_TASK DESCRIPTION:_ Once the records below have been read, copy them all out exactly.

_SUPPLIED RECORDS:_
Lemma registry_versions_perm migs :
  Permutation
    (versions (migrator.migrations
                 (migrator.NewMigrator sort DummyUpDown migs)))
    (versions migs ++ [1]).
Proof.
  unfold versions at 1. rewrite (Permutation_map Version (registry_perm migs)).
  unfold versions. now rewrite map_app.
Qed.

Lemma registry_ascending_iff migs :
  ascending (migrator.migrations (migrator.NewMigrator sort DummyUpDown migs))
  <-> NoDup (versions migs) /\ ~ In 1 (versions migs).
Proof.
  pose proof (registry_versions_perm migs) as HP. split.
  - intros H. apply sorted_NoDup in H.
    apply (Permutation_NoDup HP) in H. split.
    + eapply NoDup_app_remove_r; eauto.
    + intros Hin. apply NoDup_remove_2 in H. rewrite app_nil_r in H.
      contradiction.
  - intros [Hnd Hout]. apply nondecreasing_NoDup_sorted.
    + apply sort_sorted.
    + apply (Permutation_NoDup (Permutation_sym HP)).
      apply NoDup_app; [assumption | repeat constructor; intros [] |].
      intros v Hv [<-|[]]. contradiction.
Qed.

Lemma registry_head migs :
  (forall x, In x migs -> 1 < Version x) ->
  exists rest,
    migrator.migrations (migrator.NewMigrator sort DummyUpDown migs)
      = sentinel DummyUpDown :: rest /\
    Permutation rest migs.
Proof.
  intros Hgt.
  pose proof (registry_perm migs) as HP.
  pose proof (sort_sorted (migs ++ [sentinel DummyUpDown])) as HS.
  unfold migrator.NewMigrator in *. cbn [migrator.migrations] in *.
  change (mkMigration 1 "-" DummyUpDown DummyUpDown false)
    with (sentinel DummyUpDown) in *.
  destruct (sort (migs ++ [sentinel DummyUpDown])) as [|y rest] eqn:E.
  - apply Permutation_nil in HP.
    destruct migs; discriminate HP.
  - assert (Hy : In y (migs ++ [sentinel DummyUpDown])).
    { eapply Permutation_in; [exact HP | now left]. }
    assert (Hs : In (sentinel DummyUpDown) (y :: rest)).
    { eapply Permutation_in; [symmetry; exact HP|].
      apply in_or_app. right. now left. }
    assert (Hle : Version y <= 1).
    { destruct Hs as [Hs|Hs]; [rewrite Hs; simpl; lia|].
      simpl in HS. apply StronglySorted_inv in HS. destruct HS as [_ HS].
      rewrite Forall_forall in HS.
      apply (HS (Version (sentinel DummyUpDown))).
      unfold versions. now apply in_map. }
    apply in_app_or in Hy. destruct Hy as [Hy|[Hy|[]]].
    + specialize (Hgt y Hy). lia.
    + subst y. exists rest. split; [reflexivity|].
      pose proof (@Permutation_cons_app_inv _ rest migs []
                    (sentinel DummyUpDown) HP) as HP'.
      now rewrite app_nil_r in HP'.
Qed.

End Registry.

(** X17: let [sort.Sort] return a permutation of its input sorted by
    version.  Then the registry of [NewMigrator] is strictly ascending
    exactly when the given descriptors have distinct versions, none of them
    1; and when all given versions are above 1, the registry is the
    sentinel followed by the given descriptors, rearranged. *)
Theorem X17_NewMigrator_registry
        (sort : list Migration -> list Migration) (DummyUpDown : ApplyFunc)
        (migs : list Migration)
        (sort_perm : forall l, Permutation (sort l) l)
        (sort_sorted : forall l, nondecreasing (versions (sort l))) :
  let registry :=
    migrator.migrations (migrator.NewMigrator sort DummyUpDown migs) in
  (ascending registry <-> NoDup (versions migs) /\ ~ In 1 (versions migs)) /\
  ((forall x, In x migs -> 1 < Version x) ->
   exists rest,
     registry = sentinel DummyUpDown :: rest /\ Permutation rest migs).
Proof.
  split.
  - now apply registry_ascending_iff.
  - now apply registry_head.
Qed.

Lemma X17_NewMigrator_registry_witness :
  let migs := [Sample.descriptor 3 "addIndex"; Sample.descriptor 2 "addUsers"] in
  let registry :=
    migrator.migrations (migrator.NewMigrator sort_by_version no_op migs) in
  (ascending registry <-> NoDup (versions migs) /\ ~ In 1 (versions migs)) /\
  ((forall x, In x migs -> 1 < Version x) ->
   exists rest,
     registry = sentinel no_op :: rest /\ Permutation rest migs).
Proof.
  exact (X17_NewMigrator_registry sort_by_version no_op
           [Sample.descriptor 3 "addIndex"; Sample.descriptor 2 "addUsers"]
           sort_by_version_perm sort_by_version_sorted).
Defined.

(** * Init *)

Lemma Init_fresh m w :
  fresh w ->
  migrator.Init m w
    = (migrator.mkWorld
         (gorm.mkDB (gorm.objects (migrator.db w)) (Some [(1, "-"%string)]))
         (migrator.log w ++ [migrator.Insert [1] None]),
       Ok (0, 0, None)).
Proof.
  unfold fresh, migrator.Init, gorm.CreateTable. intros ->. reflexivity.
Qed.

Lemma Init_again m w t :
  gorm.rows (migrator.db w) = Some t ->
  migrator.Init m w = (w, Ok (0, 0, Some ErrTableExists)).
Proof.
  unfold migrator.Init, gorm.CreateTable. intros ->. now destruct w.
Qed.

(** X18: on a database without the [migrations] table, [Init] creates it,
    records version 1 under the name "-" and reports no error; [Version]
    then answers 1.  On a database that has the table, empty or not,
    [Init] reports the error of [CreateTable] and leaves everything as it
    was, so a second [Init] fails and an emptied table is not given its
    baseline back. *)
Theorem X18_Init_only_on_missing_table
        (m : migrator.Migrator) (w : migrator.World) (Hfresh : fresh w) :
  exists w1,
    migrator.Init m w = (w1, Ok (0, 0, None)) /\
    migrator.db w1
      = gorm.mkDB (gorm.objects (migrator.db w)) (Some [(1, "-"%string)]) /\
    migrator.log w1 = migrator.log w ++ [migrator.Insert [1] None] /\
    migrator.Version m w1 = (1, 1, None) /\
    forall w2, ~ fresh w2 ->
               migrator.Init m w2 = (w2, Ok (0, 0, Some ErrTableExists)).
Proof.
  eexists. split; [now apply Init_fresh|].
  repeat split.
  intros w2 H2. unfold fresh in H2.
  destruct (gorm.rows (migrator.db w2)) as [t|] eqn:E; [|contradiction].
  now apply (Init_again m w2 t).
Qed.

Lemma X18_Init_only_on_missing_table_witness :
  let w := migrator.mkWorld (gorm.mkDB [] None) [] in
  exists w1,
    migrator.Init Sample.registry3 w = (w1, Ok (0, 0, None)) /\
    migrator.db w1 = gorm.mkDB [] (Some [(1, "-"%string)]) /\
    migrator.log w1 = [] ++ [migrator.Insert [1] None] /\
    migrator.Version Sample.registry3 w1 = (1, 1, None) /\
    forall w2, ~ fresh w2 ->
               migrator.Init Sample.registry3 w2
                 = (w2, Ok (0, 0, Some ErrTableExists)).
Proof.
  apply (X18_Init_only_on_missing_table Sample.registry3
           (migrator.mkWorld (gorm.mkDB [] None) [])).
  reflexivity.
Defined.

_RESPONSE:_
Lemma registry_versions_perm migs :
  Permutation
    (versions (migrator.migrations
                 (migrator.NewMigrator sort DummyUpDown migs)))
    (versions migs ++ [1]).
Proof.
  unfold versions at 1. rewrite (Permutation_map Version (registry_perm migs)).
  unfold versions. now rewrite map_app.
Qed.

Lemma registry_ascending_iff migs :
  ascending (migrator.migrations (migrator.NewMigrator sort DummyUpDown migs))
  <-> NoDup (versions migs) /\ ~ In 1 (versions migs).
Proof.
  pose proof (registry_versions_perm migs) as HP. split.
  - intros H. apply sorted_NoDup in H.
    apply (Permutation_NoDup HP) in H. split.
    + eapply NoDup_app_remove_r; eauto.
    + intros Hin. apply NoDup_remove_2 in H. rewrite app_nil_r in H.
      contradiction.
  - intros [Hnd Hout]. apply nondecreasing_NoDup_sorted.
    + apply sort_sorted.
    + apply (Permutation_NoDup (Permutation_sym HP)).
      apply NoDup_app; [assumption | repeat constructor; intros [] |].
      intros v Hv [<-|[]]. contradiction.
Qed.

Lemma registry_head migs :
  (forall x, In x migs -> 1 < Version x) ->
  exists rest,
    migrator.migrations (migrator.NewMigrator sort DummyUpDown migs)
      = sentinel DummyUpDown :: rest /\
    Permutation rest migs.
Proof.
  intros Hgt.
  pose proof (registry_perm migs) as HP.
  pose proof (sort_sorted (migs ++ [sentinel DummyUpDown])) as HS.
  unfold migrator.NewMigrator in *. cbn [migrator.migrations] in *.
  change (mkMigration 1 "-" DummyUpDown DummyUpDown false)
    with (sentinel DummyUpDown) in *.
  destruct (sort (migs ++ [sentinel DummyUpDown])) as [|y rest] eqn:E.
  - apply Permutation_nil in HP.
    destruct migs; discriminate HP.
  - assert (Hy : In y (migs ++ [sentinel DummyUpDown])).
    { eapply Permutation_in; [exact HP | now left]. }
    assert (Hs : In (sentinel DummyUpDown) (y :: rest)).
    { eapply Permutation_in; [symmetry; exact HP|].
      apply in_or_app. right. now left. }
    assert (Hle : Version y <= 1).
    { destruct Hs as [Hs|Hs]; [rewrite Hs; simpl; lia|].
      simpl in HS. apply StronglySorted_inv in HS. destruct HS as [_ HS].
      rewrite Forall_forall in HS.
      apply (HS (Version (sentinel DummyUpDown))).
      unfold versions. now apply in_map. }
    apply in_app_or in Hy. destruct Hy as [Hy|[Hy|[]]].
    + specialize (Hgt y Hy). lia.
    + subst y. exists rest. split; [reflexivity|].
      pose proof (@Permutation_cons_app_inv _ rest migs []
                    (sentinel DummyUpDown) HP) as HP'.
      now rewrite app_nil_r in HP'.
Qed.

End Registry.

(** X17: let [sort.Sort] return a permutation of its input sorted by
    version.  Then the registry of [NewMigrator] is strictly ascending
    exactly when the given descriptors have distinct versions, none of them
    1; and when all given versions are above 1, the registry is the
    sentinel followed by the given descriptors, rearranged. *)
Theorem X17_NewMigrator_registry
        (sort : list Migration -> list Migration) (DummyUpDown : ApplyFunc)
        (migs : list Migration)
        (sort_perm : forall l, Permutation (sort l) l)
        (sort_sorted : forall l, nondecreasing (versions (sort l))) :
  let registry :=
    migrator.migrations (migrator.NewMigrator sort DummyUpDown migs) in
  (ascending registry <-> NoDup (versions migs) /\ ~ In 1 (versions migs)) /\
  ((forall x, In x migs -> 1 < Version x) ->
   exists rest,
     registry = sentinel DummyUpDown :: rest /\ Permutation rest migs).
Proof.
  split.
  - now apply registry_ascending_iff.
  - now apply registry_head.
Qed.

Lemma X17_NewMigrator_registry_witness :
  let migs := [Sample.descriptor 3 "addIndex"; Sample.descriptor 2 "addUsers"] in
  let registry :=
    migrator.migrations (migrator.NewMigrator sort_by_version no_op migs) in
  (ascending registry <-> NoDup (versions migs) /\ ~ In 1 (versions migs)) /\
  ((forall x, In x migs -> 1 < Version x) ->
   exists rest,
     registry = sentinel no_op :: rest /\ Permutation rest migs).
Proof.
  exact (X17_NewMigrator_registry sort_by_version no_op
           [Sample.descriptor 3 "addIndex"; Sample.descriptor 2 "addUsers"]
           sort_by_version_perm sort_by_version_sorted).
Defined.

(** * Init *)

Lemma Init_fresh m w :
  fresh w ->
  migrator.Init m w
    = (migrator.mkWorld
         (gorm.mkDB (gorm.objects (migrator.db w)) (Some [(1, "-"%string)]))
         (migrator.log w ++ [migrator.Insert [1] None]),
       Ok (0, 0, None)).
Proof.
  unfold fresh, migrator.Init, gorm.CreateTable. intros ->. reflexivity.
Qed.

Lemma Init_again m w t :
  gorm.rows (migrator.db w) = Some t ->
  migrator.Init m w = (w, Ok (0, 0, Some ErrTableExists)).
Proof.
  unfold migrator.Init, gorm.CreateTable. intros ->. now destruct w.
Qed.

(** X18: on a database without the [migrations] table, [Init] creates it,
    records version 1 under the name "-" and reports no error; [Version]
    then answers 1.  On a database that has the table, empty or not,
    [Init] reports the error of [CreateTable] and leaves everything as it
    was, so a second [Init] fails and an emptied table is not given its
    baseline back. *)
Theorem X18_Init_only_on_missing_table
        (m : migrator.Migrator) (w : migrator.World) (Hfresh : fresh w) :
  exists w1,
    migrator.Init m w = (w1, Ok (0, 0, None)) /\
    migrator.db w1
      = gorm.mkDB (gorm.objects (migrator.db w)) (Some [(1, "-"%string)]) /\
    migrator.log w1 = migrator.log w ++ [migrator.Insert [1] None] /\
    migrator.Version m w1 = (1, 1, None) /\
    forall w2, ~ fresh w2 ->
               migrator.Init m w2 = (w2, Ok (0, 0, Some ErrTableExists)).
Proof.
  eexists. split; [now apply Init_fresh|].
  repeat split.
  intros w2 H2. unfold fresh in H2.
  destruct (gorm.rows (migrator.db w2)) as [t|] eqn:E; [|contradiction].
  now apply (Init_again m w2 t).
Qed.

Lemma X18_Init_only_on_missing_table_witness :
  let w := migrator.mkWorld (gorm.mkDB [] None) [] in
  exists w1,
    migrator.Init Sample.registry3 w = (w1, Ok (0, 0, None)) /\
    migrator.db w1 = gorm.mkDB [] (Some [(1, "-"%string)]) /\
    migrator.log w1 = [] ++ [migrator.Insert [1] None] /\
    migrator.Version Sample.registry3 w1 = (1, 1, None) /\
    forall w2, ~ fresh w2 ->
               migrator.Init Sample.registry3 w2
                 = (w2, Ok (0, 0, Some ErrTableExists)).
Proof.
  apply (X18_Init_only_on_missing_table Sample.registry3
           (migrator.mkWorld (gorm.mkDB [] None) [])).
  reflexivity.
Defined.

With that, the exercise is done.